What the task requires: Each line of the records that includes "every" should be found and copied.

Extracted material:
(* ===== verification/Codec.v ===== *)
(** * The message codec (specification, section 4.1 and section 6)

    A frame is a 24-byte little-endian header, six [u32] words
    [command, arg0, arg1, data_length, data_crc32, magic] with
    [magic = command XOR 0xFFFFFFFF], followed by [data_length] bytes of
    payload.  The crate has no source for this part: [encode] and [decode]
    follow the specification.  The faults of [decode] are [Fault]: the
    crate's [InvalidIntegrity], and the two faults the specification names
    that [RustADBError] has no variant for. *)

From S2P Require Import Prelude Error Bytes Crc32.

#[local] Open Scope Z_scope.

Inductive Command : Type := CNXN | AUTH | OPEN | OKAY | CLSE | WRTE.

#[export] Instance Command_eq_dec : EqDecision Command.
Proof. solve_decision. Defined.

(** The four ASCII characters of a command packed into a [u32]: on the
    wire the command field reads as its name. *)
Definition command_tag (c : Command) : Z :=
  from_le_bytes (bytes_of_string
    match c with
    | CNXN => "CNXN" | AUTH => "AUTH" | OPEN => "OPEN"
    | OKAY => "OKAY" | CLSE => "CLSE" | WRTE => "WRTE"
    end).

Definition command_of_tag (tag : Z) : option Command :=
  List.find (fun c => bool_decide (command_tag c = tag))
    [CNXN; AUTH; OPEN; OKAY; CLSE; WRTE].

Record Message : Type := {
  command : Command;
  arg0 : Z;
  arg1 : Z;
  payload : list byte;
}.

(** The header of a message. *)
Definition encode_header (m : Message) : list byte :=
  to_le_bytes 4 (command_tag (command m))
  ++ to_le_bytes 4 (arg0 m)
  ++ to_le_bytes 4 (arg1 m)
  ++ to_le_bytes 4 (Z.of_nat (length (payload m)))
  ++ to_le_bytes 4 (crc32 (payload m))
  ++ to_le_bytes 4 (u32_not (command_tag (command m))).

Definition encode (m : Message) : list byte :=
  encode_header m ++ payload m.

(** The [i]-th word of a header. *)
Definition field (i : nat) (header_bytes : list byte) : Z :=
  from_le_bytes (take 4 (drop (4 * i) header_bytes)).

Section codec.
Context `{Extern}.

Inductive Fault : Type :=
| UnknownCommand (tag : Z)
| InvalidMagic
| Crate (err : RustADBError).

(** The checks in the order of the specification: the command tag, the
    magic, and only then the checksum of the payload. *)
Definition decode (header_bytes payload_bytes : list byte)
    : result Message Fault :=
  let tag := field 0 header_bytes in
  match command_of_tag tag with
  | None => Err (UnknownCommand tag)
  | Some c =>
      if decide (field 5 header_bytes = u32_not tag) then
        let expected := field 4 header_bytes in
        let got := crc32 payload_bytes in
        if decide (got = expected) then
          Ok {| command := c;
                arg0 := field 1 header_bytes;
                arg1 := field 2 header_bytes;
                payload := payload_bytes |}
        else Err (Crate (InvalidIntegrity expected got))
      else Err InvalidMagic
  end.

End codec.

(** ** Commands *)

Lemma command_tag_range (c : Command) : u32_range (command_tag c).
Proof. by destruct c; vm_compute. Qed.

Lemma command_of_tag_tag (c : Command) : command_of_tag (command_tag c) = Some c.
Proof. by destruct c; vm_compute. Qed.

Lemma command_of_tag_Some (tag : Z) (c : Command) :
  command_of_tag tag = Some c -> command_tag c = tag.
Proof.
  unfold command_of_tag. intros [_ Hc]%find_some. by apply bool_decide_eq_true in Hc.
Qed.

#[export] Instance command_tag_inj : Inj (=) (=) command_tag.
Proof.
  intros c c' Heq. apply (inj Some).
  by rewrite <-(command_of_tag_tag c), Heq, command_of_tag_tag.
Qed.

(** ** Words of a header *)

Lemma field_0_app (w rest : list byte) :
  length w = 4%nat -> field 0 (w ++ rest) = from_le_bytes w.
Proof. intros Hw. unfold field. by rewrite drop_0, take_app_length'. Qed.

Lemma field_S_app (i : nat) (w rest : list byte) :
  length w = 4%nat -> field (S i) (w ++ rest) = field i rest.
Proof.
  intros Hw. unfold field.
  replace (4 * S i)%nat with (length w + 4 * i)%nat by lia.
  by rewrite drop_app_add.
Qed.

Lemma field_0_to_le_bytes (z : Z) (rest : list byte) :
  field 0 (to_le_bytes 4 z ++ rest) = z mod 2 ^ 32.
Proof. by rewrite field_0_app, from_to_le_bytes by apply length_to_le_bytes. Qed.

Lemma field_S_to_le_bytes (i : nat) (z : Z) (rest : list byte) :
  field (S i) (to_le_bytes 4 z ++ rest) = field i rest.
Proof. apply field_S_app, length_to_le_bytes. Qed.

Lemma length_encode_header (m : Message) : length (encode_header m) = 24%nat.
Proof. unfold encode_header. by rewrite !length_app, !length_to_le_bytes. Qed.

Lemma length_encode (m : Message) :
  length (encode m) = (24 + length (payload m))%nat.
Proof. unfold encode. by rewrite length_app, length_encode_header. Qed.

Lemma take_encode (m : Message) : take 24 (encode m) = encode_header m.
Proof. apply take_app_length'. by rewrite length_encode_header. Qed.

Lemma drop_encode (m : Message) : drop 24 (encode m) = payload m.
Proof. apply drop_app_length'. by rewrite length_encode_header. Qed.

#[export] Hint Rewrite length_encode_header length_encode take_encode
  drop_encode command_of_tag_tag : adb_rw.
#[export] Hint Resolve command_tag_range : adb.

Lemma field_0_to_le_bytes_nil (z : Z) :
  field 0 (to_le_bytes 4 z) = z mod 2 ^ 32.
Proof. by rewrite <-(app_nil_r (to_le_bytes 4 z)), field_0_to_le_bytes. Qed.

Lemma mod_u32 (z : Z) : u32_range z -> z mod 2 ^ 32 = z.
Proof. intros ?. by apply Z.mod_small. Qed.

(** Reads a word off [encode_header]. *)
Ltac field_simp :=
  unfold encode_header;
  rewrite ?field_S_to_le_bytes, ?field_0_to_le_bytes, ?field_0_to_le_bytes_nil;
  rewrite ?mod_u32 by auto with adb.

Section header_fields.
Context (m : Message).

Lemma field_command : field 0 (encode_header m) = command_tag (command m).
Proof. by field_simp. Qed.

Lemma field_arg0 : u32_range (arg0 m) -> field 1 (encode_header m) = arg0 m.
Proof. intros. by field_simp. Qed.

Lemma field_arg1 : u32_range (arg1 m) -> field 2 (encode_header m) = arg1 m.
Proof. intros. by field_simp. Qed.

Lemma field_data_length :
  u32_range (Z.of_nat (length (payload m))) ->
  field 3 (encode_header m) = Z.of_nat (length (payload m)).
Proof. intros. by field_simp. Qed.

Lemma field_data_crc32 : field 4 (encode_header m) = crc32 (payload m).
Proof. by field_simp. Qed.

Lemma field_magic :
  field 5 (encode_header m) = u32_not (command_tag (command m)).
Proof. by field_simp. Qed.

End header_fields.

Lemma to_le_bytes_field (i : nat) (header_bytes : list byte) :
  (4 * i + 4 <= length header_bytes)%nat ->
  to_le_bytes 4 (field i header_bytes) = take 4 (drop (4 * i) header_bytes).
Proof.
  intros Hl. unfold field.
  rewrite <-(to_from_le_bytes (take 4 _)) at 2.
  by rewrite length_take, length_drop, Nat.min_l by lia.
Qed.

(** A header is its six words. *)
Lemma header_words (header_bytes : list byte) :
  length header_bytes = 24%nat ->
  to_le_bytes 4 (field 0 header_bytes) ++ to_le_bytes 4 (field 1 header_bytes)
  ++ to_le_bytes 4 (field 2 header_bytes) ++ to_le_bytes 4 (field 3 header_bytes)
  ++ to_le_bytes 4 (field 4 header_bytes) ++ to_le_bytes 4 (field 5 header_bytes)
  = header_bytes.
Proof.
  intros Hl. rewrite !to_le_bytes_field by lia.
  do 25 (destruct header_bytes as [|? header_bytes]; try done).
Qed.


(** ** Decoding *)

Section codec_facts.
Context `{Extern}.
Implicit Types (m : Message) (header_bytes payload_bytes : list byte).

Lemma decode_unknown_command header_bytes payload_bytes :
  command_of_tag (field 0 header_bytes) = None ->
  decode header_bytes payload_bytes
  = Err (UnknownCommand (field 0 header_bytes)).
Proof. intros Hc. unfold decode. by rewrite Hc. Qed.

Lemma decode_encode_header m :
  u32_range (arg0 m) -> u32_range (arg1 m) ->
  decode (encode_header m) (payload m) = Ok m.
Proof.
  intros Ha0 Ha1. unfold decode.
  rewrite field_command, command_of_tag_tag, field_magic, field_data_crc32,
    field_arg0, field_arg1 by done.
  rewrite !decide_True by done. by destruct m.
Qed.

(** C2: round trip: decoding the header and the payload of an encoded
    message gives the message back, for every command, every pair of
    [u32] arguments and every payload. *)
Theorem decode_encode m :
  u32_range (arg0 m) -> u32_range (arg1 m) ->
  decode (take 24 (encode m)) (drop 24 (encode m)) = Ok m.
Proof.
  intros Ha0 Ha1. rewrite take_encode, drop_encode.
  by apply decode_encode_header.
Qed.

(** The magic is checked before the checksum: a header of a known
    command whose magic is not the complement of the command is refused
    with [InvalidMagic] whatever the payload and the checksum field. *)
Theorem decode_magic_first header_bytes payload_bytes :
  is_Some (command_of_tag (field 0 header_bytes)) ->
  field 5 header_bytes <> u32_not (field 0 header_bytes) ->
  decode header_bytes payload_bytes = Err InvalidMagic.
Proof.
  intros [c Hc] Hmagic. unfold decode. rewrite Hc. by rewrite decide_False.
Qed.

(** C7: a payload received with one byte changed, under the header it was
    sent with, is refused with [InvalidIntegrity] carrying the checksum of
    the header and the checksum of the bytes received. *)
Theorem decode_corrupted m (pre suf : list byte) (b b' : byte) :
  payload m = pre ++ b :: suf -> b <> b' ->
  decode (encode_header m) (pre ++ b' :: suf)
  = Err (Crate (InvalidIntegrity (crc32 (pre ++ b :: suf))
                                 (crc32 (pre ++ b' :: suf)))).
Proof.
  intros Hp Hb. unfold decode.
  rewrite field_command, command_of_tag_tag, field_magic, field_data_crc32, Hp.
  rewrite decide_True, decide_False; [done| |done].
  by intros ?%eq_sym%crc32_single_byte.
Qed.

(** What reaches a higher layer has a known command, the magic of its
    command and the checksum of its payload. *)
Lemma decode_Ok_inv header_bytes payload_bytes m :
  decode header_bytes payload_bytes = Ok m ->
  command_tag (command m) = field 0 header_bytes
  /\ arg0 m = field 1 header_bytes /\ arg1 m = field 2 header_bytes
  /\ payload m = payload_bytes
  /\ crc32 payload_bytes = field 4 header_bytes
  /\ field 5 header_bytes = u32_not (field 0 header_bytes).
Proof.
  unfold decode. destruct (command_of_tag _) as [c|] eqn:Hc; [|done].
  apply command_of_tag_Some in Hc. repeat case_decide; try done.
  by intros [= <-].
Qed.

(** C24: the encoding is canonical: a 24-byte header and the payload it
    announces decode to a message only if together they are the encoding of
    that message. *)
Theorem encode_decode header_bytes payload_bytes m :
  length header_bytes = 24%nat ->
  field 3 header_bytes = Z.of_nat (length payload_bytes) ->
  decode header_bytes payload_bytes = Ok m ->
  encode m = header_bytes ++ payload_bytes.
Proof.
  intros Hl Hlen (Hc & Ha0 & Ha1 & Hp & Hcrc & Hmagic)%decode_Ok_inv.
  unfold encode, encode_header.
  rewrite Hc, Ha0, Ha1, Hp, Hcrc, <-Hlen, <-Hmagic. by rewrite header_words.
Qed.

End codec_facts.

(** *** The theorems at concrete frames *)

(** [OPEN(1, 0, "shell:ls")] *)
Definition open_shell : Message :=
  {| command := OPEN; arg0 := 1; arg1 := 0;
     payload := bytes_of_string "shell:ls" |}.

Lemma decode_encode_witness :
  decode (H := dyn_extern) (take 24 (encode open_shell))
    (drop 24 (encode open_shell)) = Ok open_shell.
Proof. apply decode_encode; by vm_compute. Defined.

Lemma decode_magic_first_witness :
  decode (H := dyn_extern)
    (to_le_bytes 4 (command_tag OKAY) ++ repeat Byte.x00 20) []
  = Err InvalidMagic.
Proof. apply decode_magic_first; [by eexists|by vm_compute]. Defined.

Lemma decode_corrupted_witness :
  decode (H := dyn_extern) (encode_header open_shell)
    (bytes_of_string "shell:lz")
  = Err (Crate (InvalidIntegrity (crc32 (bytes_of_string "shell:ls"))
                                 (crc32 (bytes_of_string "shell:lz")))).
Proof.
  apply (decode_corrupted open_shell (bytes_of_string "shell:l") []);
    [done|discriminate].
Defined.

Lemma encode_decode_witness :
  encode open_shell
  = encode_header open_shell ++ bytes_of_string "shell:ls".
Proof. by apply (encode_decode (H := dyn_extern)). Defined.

Answer below:
    message gives the message back, for every command, every pair of
    [u32] arguments and every payload. *)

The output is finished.